Despite all the grudging it requires, I respect the job Team Daniels has done to this point, considering the hand they have to work with. They shoehorned a malignant and diminutive wonk into Lamar Alexander's Jes' Folks campaign, and even found a plaid shirt that would fit him, with the result that, five years later, Rich Lowry would tell the world (ha ha! He told readers of National Review! Exaggeration for comic effect) what an authentic consumer of fried pork and pig feed Daniels was, even though no one with passing familiarity of the genre could possibly believe it. Following his proposal, ten minutes after his first inauguration, to raise income taxes on the top earners in Indiana in order to pay to reduce the "deficit" and burnish his combover, Team Daniels saw to it the man never spoke extemporaneously in public again. After a couple months of watching him lunge across tables or run down city streets to grasp the kneecaps of hecklers, they saw to it no one with anything over a 12 handicap would ever get within a hundred yards of him again, save Fairgoers and photo-op truck-stop waitresses, widely spaced. Their man somehow went from Bush popularity ratings in 2007 to a landslide victory only partly explained by his opponent's non-existence and his own enormous war chest. The Post marriage article has Daniels' opponents running from his "intellectual heft"; this for a man whose five favorite books are Atlas Shrugged.
And as anyone who lived through the Reagan administration knows, you can obscure a man's record to the point of unrecognizability, but it's tough hiding his wife.
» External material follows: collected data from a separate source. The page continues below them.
(** * Shallow embedding of the ellip test-data tools

    - [src/cpp/util.cpp]                : [split_words]
    - [src/cpp/extract_test_data.cpp]   : [extract_ipp_data] (Boost .ipp scraper)
    - [src/tests/data/boost/carlson.cpp]: [split], [process_carlson], [main]
    - [src/cpp/boost_ellippi_f64.cpp]   : [main]

    A C++ [std::string] is a [list ascii]; files are a [gmap] from paths to
    their contents.  Floating-point values are an abstract type: every
    numeric library call (std::stod's conversion, operator<< at
    setprecision(17), the Boost integrals) is a parameter of the
    development, and may fail ([None]) where the C++ call throws. *)

From stdpp Require Import base list gmap strings.
From Stdlib Require Import Ascii.

Abbreviation str := (list ascii).

Definition lit (s : string) : str := String.list_ascii_of_string s.
Arguments lit s%_string.

Definition nl : ascii := ascii_of_nat 10.

(** C locale [isspace]: space, \t, \n, \v, \f, \r. *)
Definition is_space (c : ascii) : bool :=
  let n := nat_of_ascii c in (n =? 32) || ((9 <=? n) && (n <=? 13)).

Definition is_digit (c : ascii) : bool :=
  let n := nat_of_ascii c in (48 <=? n) && (n <=? 57).

(** ** [std::getline(in, line, delim)] repeated until it fails.
    A trailing piece is produced only if at least one character was read
    after the last delimiter. *)
Fixpoint getline_go (delim : ascii) (s : str) (cur : str) : list str :=
  match s with
  | [] => match cur with [] => [] | _ => [cur] end
  | c :: s' =>
      if Ascii.eqb c delim then cur :: getline_go delim s' []
      else getline_go delim s' (cur ++ [c])
  end.

Definition getlines (delim : ascii) (s : str) : list str := getline_go delim s [].

(** [line.find(needle) != std::string::npos] *)
Fixpoint is_prefix (p s : str) : bool :=
  match p, s with
  | [], _ => true
  | a :: p', b :: s' => Ascii.eqb a b && is_prefix p' s'
  | _ :: _, [] => false
  end.

Fixpoint contains (needle hay : str) : bool :=
  is_prefix needle hay || match hay with [] => false | _ :: h => contains needle h end.

Fixpoint strip_prefix (p s : str) : option str :=
  match p, s with
  | [], _ => Some s
  | a :: p', b :: s' => if Ascii.eqb a b then strip_prefix p' s' else None
  | _ :: _, [] => None
  end.

(** * util.cpp: [split_words]

    [std::vector<std::string>{std::istream_iterator<std::string>(buffer), {}}]:
    each [operator>>] skips leading whitespace, fails at end of input, and
    otherwise reads characters up to the next whitespace or the end. *)
Fixpoint skip_ws (s : str) : str :=
  match s with
  | c :: s' => if is_space c then skip_ws s' else s
  | [] => []
  end.

Fixpoint read_word (s : str) : str * str :=
  match s with
  | c :: s' =>
      if is_space c then ([], s)
      else let '(w, r) := read_word s' in (c :: w, r)
  | [] => ([], [])
  end.

Fixpoint split_words_go (fuel : nat) (s : str) : list str :=
  match fuel with
  | 0 => []
  | S f =>
      match skip_ws s with
      | [] => []
      | s1 => let '(w, r) := read_word s1 in w :: split_words_go f r
      end
  end.

Definition split_words (input : str) : list str :=
  split_words_go (S (length input)) input.

(** * extract_test_data.cpp *)
Module Extractor.

(** ** The ECMAScript regex [number_pattern]

    A backtracking matcher for the fragment of regular expressions the
    pattern uses: one-character classes, concatenation, greedy [?], and
    greedy [*] / [+] over a character class.  [bt r s k] matches [r] at the
    front of [s] and hands the remaining input to the continuation [k],
    trying alternatives in ECMAScript priority order (greedy first). *)
Inductive re :=
  | RChar (p : ascii -> bool)
  | RSeq (r1 r2 : re)
  | ROpt (r : re)
  | RStar (p : ascii -> bool)
  | RPlus (p : ascii -> bool).

Section Backtrack.
Context {X : Type}.

Fixpoint star_bt (p : ascii -> bool) (s : str) (k : str -> option X) : option X :=
  match s with
  | c :: s' =>
      if p c then match star_bt p s' k with Some x => Some x | None => k s end
      else k s
  | [] => k s
  end.

Fixpoint bt (r : re) (s : str) (k : str -> option X) : option X :=
  match r with
  | RChar p => match s with c :: s' => if p c then k s' else None | [] => None end
  | RSeq r1 r2 => bt r1 s (fun s' => bt r2 s' k)
  | ROpt r1 => match bt r1 s k with Some x => Some x | None => k s end
  | RStar p => star_bt p s k
  | RPlus p => match s with c :: s' => if p c then star_bt p s' k else None | [] => None end
  end.
End Backtrack.

Definition is_sign (c : ascii) : bool := Ascii.eqb c "-"%char || Ascii.eqb c "+"%char.
Definition is_dot (c : ascii) : bool := Ascii.eqb c "."%char.
Definition is_exp (c : ascii) : bool := Ascii.eqb c "e"%char || Ascii.eqb c "E"%char.

(** Capture group 1 of [SC_\(([-+]?[0-9]*\.?[0-9]+(?:[eE][-+]?[0-9]+)?)\)]:
    [[-+]?] [[0-9]*] [\.?] [[0-9]+] [(?:[eE][-+]?[0-9]+)?]. *)
Definition number_re : re :=
  RSeq (ROpt (RChar is_sign))
  (RSeq (RStar is_digit)
  (RSeq (ROpt (RChar is_dot))
  (RSeq (RPlus is_digit)
        (ROpt (RSeq (RChar is_exp) (RSeq (ROpt (RChar is_sign)) (RPlus is_digit))))))).

(** A match of the whole [number_pattern] starting at the front of [s]:
    the literal [SC_\(], group 1, the literal [\)].  Returns group 1 and the
    input after the match. *)
Definition match_at (s : str) : option (str * str) :=
  match strip_prefix (lit "SC_(") s with
  | Some s1 =>
      bt number_re s1 (fun s2 =>
        match s2 with
        | c :: s3 => if Ascii.eqb c ")"%char
                     then Some (take (length s1 - length s2) s1, s3) else None
        | [] => None
        end)
  | None => None
  end.

(** [std::sregex_iterator(line.begin(), line.end(), number_pattern)]:
    search for the leftmost match, then resume the search at its end. *)
Fixpoint regex_iter (fuel : nat) (s : str) : list str :=
  match fuel with
  | 0 => []
  | S f =>
      match match_at s with
      | Some (cap, rest) => cap :: regex_iter f rest
      | None => match s with [] => [] | _ :: s' => regex_iter f s' end
      end
  end.

Definition sregex_captures (line : str) : list str :=
  regex_iter (S (length line)) line.

(** ** [extract_ipp_data] *)
Definition start_marker : str := lit "static const std::array".

(** First loop: discard lines up to and including the start marker. *)
Fixpoint skip_to_start (lines : list str) : list str :=
  match lines with
  | [] => []
  | l :: rest => if contains start_marker l then rest else skip_to_start rest
  end.

Definition is_block_end (line : str) : bool :=
  contains (lit "}}") line && (length line <? 5).

(** Body of the second loop for a line holding ["SC_"]:
    [cleaned_line += match[1].str() + " "] for every match, then the
    line without its last character if it is not empty. *)
Definition row_output (line : str) : str :=
  let cleaned_line := concat (map (fun m => m ++ lit " ") (sregex_captures line)) in
  if bool_decide (cleaned_line = []) then []
  else take (length cleaned_line - 1) cleaned_line ++ [nl].

Fixpoint block_rows (lines : list str) : str :=
  match lines with
  | [] => []
  | line :: rest =>
      if is_block_end line then []
      else (if contains (lit "SC_") line then row_output line else []) ++ block_rows rest
  end.

Definition extract_text (lines : list str) : str :=
  block_rows (skip_to_start lines).

End Extractor.

(** * Files, streams and the outcome of a run *)
Record world := {
  files : gmap string str;      (* existing readable files and their bytes *)
  writable : gset string;       (* paths an std::ofstream can open *)
  cout : list str;
  cerr : list str
}.

Definition set_file (p : string) (c : str) (w : world) : world :=
  {| files := <[p := c]> (files w); writable := writable w; cout := cout w; cerr := cerr w |}.
Definition print_out (m : str) (w : world) : world :=
  {| files := files w; writable := writable w; cout := cout w ++ [m]; cerr := cerr w |}.
Definition print_err (m : str) (w : world) : world :=
  {| files := files w; writable := writable w; cout := cout w; cerr := cerr w ++ [m] |}.

(** [std::ifstream f(p)] succeeds iff the file exists; [std::ofstream f(p)]
    succeeds iff the path is writable, and then truncates (or creates) it. *)
Definition open_in (p : string) (w : world) : bool := bool_decide (is_Some (files w !! p)).
Definition open_out (p : string) (w : world) : bool := bool_decide (p ∈ writable w).
Definition truncate (p : string) (w : world) : world :=
  if open_out p w then set_file p [] w else w.

(** How a loop over the input lines stops: normally, by an uncaught
    exception (std::terminate), or by undefined behaviour. *)
Inductive status := Completed | Aborted | Undefined.

(** How a process ends: [return z] from main, abort, or undefined. *)
Inductive exit_status := ExitCode (z : Z) | Abort | UB.

Definition status_exit (st : status) : exit_status :=
  match st with Completed => ExitCode 0 | Aborted => Abort | Undefined => UB end.

(** A statement sequence that stops at the first abnormal status. *)
Definition prog := world -> status * world.
Definition seq_p (p q : prog) : prog :=
  fun w => let '(s, w1) := p w in match s with Completed => q w1 | _ => (s, w1) end.
Infix ";;;" := seq_p (at level 100, right associativity).

(** [int main() { ...; return 0; }] *)
Definition run_main (p : prog) (w : world) : exit_status * world :=
  let '(s, w') := p w in (status_exit s, w').

(** ** extract_test_data.cpp at file level *)
Definition extract_ipp_data (input_file output_file : string) : prog :=
  fun w =>
    let in_ok := open_in input_file w in
    let w1 := truncate output_file w in
    let lines := if in_ok then getlines nl (default [] (files w1 !! input_file)) else [] in
    let text := Extractor.extract_text lines in
    (Completed, if open_out output_file w then set_file output_file text w1 else w1).

Definition extract_main : world -> exit_status * world :=
  run_main (extract_ipp_data "ellint_d2_data.ipp" "../tests/data/boost/ellipdinc_data.txt").

(** * The reference data generators *)

(** [std::stod]: [strtod] after leading whitespace accepts an optional sign
    and then a digit, a point followed by a digit, "inf" or "nan" (any
    case); otherwise [std::invalid_argument] is thrown.  The value of an
    accepted literal is [stod_value], [None] when [std::out_of_range] is
    thrown. *)
Definition to_lower (c : ascii) : ascii :=
  let n := nat_of_ascii c in if (65 <=? n) && (n <=? 90) then ascii_of_nat (n + 32) else c.

Definition strtod_converts (s : str) : bool :=
  let s1 := skip_ws s in
  let s2 := match s1 with c :: r => if Extractor.is_sign c then r else s1 | [] => [] end in
  match s2 with
  | c :: r =>
      is_digit c
      || (Extractor.is_dot c && match r with d :: _ => is_digit d | [] => false end)
      || is_prefix (lit "inf") (map to_lower s2)
      || is_prefix (lit "nan") (map to_lower s2)
  | [] => false
  end.

(** carlson.cpp: [split] cuts a line at commas with [std::getline]. *)
Definition split (line : str) : list str := getlines ","%char line.

Section Generator.
Context {double : Type}.
Context (stod_value : str -> option double).
Context (fmt17 : double -> str).   (* operator<< after std::setprecision(17) *)

Definition stod (s : str) : option double :=
  if strtod_converts s then stod_value s else None.

(** [for (i < nargs) args.push_back(std::stod(tokens[i]))] *)
Fixpoint parse_args (toks : list str) : option (list double) :=
  match toks with
  | [] => Some []
  | t :: ts =>
      match stod t with
      | None => None
      | Some a => match parse_args ts with None => None | Some xs => Some (a :: xs) end
      end
  end.

(** [fout << args[i]; if (i < nargs - 1) fout << ",";] *)
Fixpoint write_args (args : list double) : str :=
  match args with
  | [] => []
  | [a] => fmt17 a
  | a :: rest => fmt17 a ++ lit "," ++ write_args rest
  end.
(** C2.  For every trial index [i] from 1 to [NTRIALS], the main loop of the
    habituation task builds a new state machine whose states are added in
    the order [trial_start], [stim_on], [stim_center], [reward], [iti]; the
    only transition of each state leads to the next one and that of [iti] to
    [exit]; the machine is sent to the device and then run.  The calls that
    concern state machines are exactly these, trial after trial. *)
Theorem habituation_main_loop (handler : Type)
    (next_trial trial_completed : handler -> handler)
    (params : handler -> Habituation.trial_params)
    (RECORD_AMBIENT_SENSOR_DATA : bool) (NTRIALS : Z) (tph : handler) :
  List.filter is_state_machine_call
    (Habituation.main_loop handler next_trial trial_completed params
       RECORD_AMBIENT_SENSOR_DATA NTRIALS tph).2
  = flat_map
      (fun i =>
         [send_state_machine
            (Habituation.sma_at handler next_trial trial_completed params tph i);
          run_state_machine
            (Habituation.sma_at handler next_trial trial_completed params tph i)])
      (seq 0 (Z.to_nat NTRIALS)) /\
  forall i : Z, 1 <= i <= NTRIALS ->
    map state_name
      (Habituation.sma_at handler next_trial trial_completed params tph
         (Z.to_nat (i - 1)))
    = ["trial_start"; "stim_on"; "stim_center"; "reward"; "iti"] /\
    chained
      (Habituation.sma_at handler next_trial trial_completed params tph
         (Z.to_nat (i - 1))) /\
    List.filter is_state_machine_call
      (Habituation.main_loop handler next_trial trial_completed params
         RECORD_AMBIENT_SENSOR_DATA NTRIALS tph).2
      !! (2 * Z.to_nat (i - 1))%nat
    = Some (send_state_machine
              (Habituation.sma_at handler next_trial trial_completed params tph
                 (Z.to_nat (i - 1)))) /\
    List.filter is_state_machine_call
      (Habituation.main_loop handler next_trial trial_completed params
         RECORD_AMBIENT_SENSOR_DATA NTRIALS tph).2
      !! (2 * Z.to_nat (i - 1) + 1)%nat
    = Some (run_state_machine
              (Habituation.sma_at handler next_trial trial_completed params tph
                 (Z.to_nat (i - 1)))).
Proof.
  assert (Hcalls :
    List.filter is_state_machine_call
      (Habituation.main_loop handler next_trial trial_completed params
         RECORD_AMBIENT_SENSOR_DATA NTRIALS tph).2
    = flat_map
        (fun i =>
           [send_state_machine
              (Habituation.sma_at handler next_trial trial_completed params tph i);
            run_state_machine
              (Habituation.sma_at handler next_trial trial_completed params tph i)])
        (seq 0 (Z.to_nat NTRIALS))).
  { unfold Habituation.main_loop. rewrite main_loop_passes. simpl.
    apply state_machine_calls_of_passes. }
  split; [exact Hcalls|].
  intros i Hi. split; [apply trial_sma_names|].
  split; [apply trial_sma_chained|].
  rewrite Hcalls.
  apply (pairs_lookup
           (fun i => send_state_machine
                       (Habituation.sma_at handler next_trial trial_completed
                          params tph i))
           (fun i => run_state_machine
                       (Habituation.sma_at handler next_trial trial_completed
                          params tph i))).
  lia.
Qed.

Lemma habituation_main_loop_witness :
  List.filter is_state_machine_call
    (Habituation.main_loop nat S S Sample.params_of true 3 0%nat).2 !! 2%nat
  = Some (send_state_machine
            (Habituation.sma_at nat S S Sample.params_of 0%nat 1)) /\
  List.filter is_state_machine_call
    (Habituation.main_loop nat S S Sample.params_of true 3 0%nat).2 !! 3%nat
  = Some (run_state_machine
            (Habituation.sma_at nat S S Sample.params_of 0%nat 1)).
Proof.
  destruct (habituation_main_loop nat S S Sample.params_of true 3 0%nat)
    as [_ H].
  destruct (H 2 ltac:(lia)) as (_ & _ & Hsend & Hrun).
  split; [exact Hsend | exact Hrun].
Defined.




(** ** The rotary encoder *)

(** The loop appends [False] until there are 8 entries. *)
Lemma pad_to_8_replicate (l : list bool) :
  RotaryEncoder.pad_to_8 l = l ++ replicate (8 - length l) false.
Proof.
  funelim (RotaryEncoder.pad_to_8 l).
  - match goal with IH : RotaryEncoder.pad_to_8 _ = _ ++ _ |- _ => rewrite IH end.
    rewrite length_app. simpl length.
    replace (8 - length l)%nat with (S (8 - (length l + 1))) by lia.
    simpl. now rewrite <- app_assoc.
  - replace (8 - length l)%nat with 0%nat by lia. simpl.
    now rewrite app_nil_r.
Qed.

Lemma pad_to_8_length (l : list bool) :
  length (RotaryEncoder.pad_to_8 l) = Nat.max 8 (length l).
Proof.
  rewrite pad_to_8_replicate, length_app, length_replicate. lia.
Qed.

Lemma outcome_bind_Returns {A B} (f : A -> RotaryEncoder.outcome B)
    (m : RotaryEncoder.outcome A) (b : B) :
  m ≫= f = RotaryEncoder.Returns b ->
  exists a, m = RotaryEncoder.Returns a /\ f a = RotaryEncoder.Returns b.
Proof. destruct m as [a|r]; [eauto | discriminate]. Qed.

(** The constants of the wheel do not depend on the arguments: the steps
    before the gain is used always succeed. *)
Lemma rotary_encoder_init_eq (thresholds : list RotaryEncoder.number)
    (gain : RotaryEncoder.number) :
  RotaryEncoder.__init__ thresholds gain
  = (g ← RotaryEncoder.to_float gain;
     fac ← RotaryEncoder.truediv 1 (62 * RotaryEncoder.pi / 360 * g)%float;
     set_thresholds ← RotaryEncoder.scale fac thresholds;
     RotaryEncoder.Returns
       {| RotaryEncoder.all_thresholds := thresholds;
          RotaryEncoder.wheel_perim := (62 * RotaryEncoder.pi)%float;
          RotaryEncoder.deg_mm := (360 / (62 * RotaryEncoder.pi))%float;
          RotaryEncoder.mm_deg := (62 * RotaryEncoder.pi / 360)%float;
          RotaryEncoder.factor := fac;
          RotaryEncoder.SET_THRESHOLDS := set_thresholds;
          RotaryEncoder.ENABLE_THRESHOLDS :=
            RotaryEncoder.pad_to_8
              (map (fun x => if negb (x =? 0)%float then true else false)
                 set_thresholds) |}).
Proof. reflexivity. Qed.

Lemma to_float_Raises (x : RotaryEncoder.number) (r : RotaryEncoder.raised) :
  RotaryEncoder.to_float x = RotaryEncoder.Raises r ->
  r = RotaryEncoder.OverflowError /\
  exists n, x = RotaryEncoder.Int n /\
            is_infinity (RotaryEncoder.float_of_int n) = true.
Proof.
  destruct x as [n|f]; simpl; [|discriminate].
  destruct (is_infinity _) eqn:E; [|discriminate].
  intros [= <-]. eauto.
Qed.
So far they're doing the avoidance therapy thing with her, which may or may not work out, but there seems to be a real concern about the marriage history thing, like either 1) there's some there there, or 2) there's some concern about Mrs. Daniels being able to handle it. And someone seems to be living in a dream world where Cheri just stays home through a Presidential campaign the way she did a couple Indiana gubernatorial races, then milks cows on the South Lawn for four years. For now the Insiders are content to chew on Mitt (flip-flopper) and Newt (flipped out), but at some point the little man's gonna have to come out and campaign (just like Fred Dumbo Thompson), and nationally "it's a love story for the ages" isn't gonna fly any further than "can I get extra French's on that corndog?"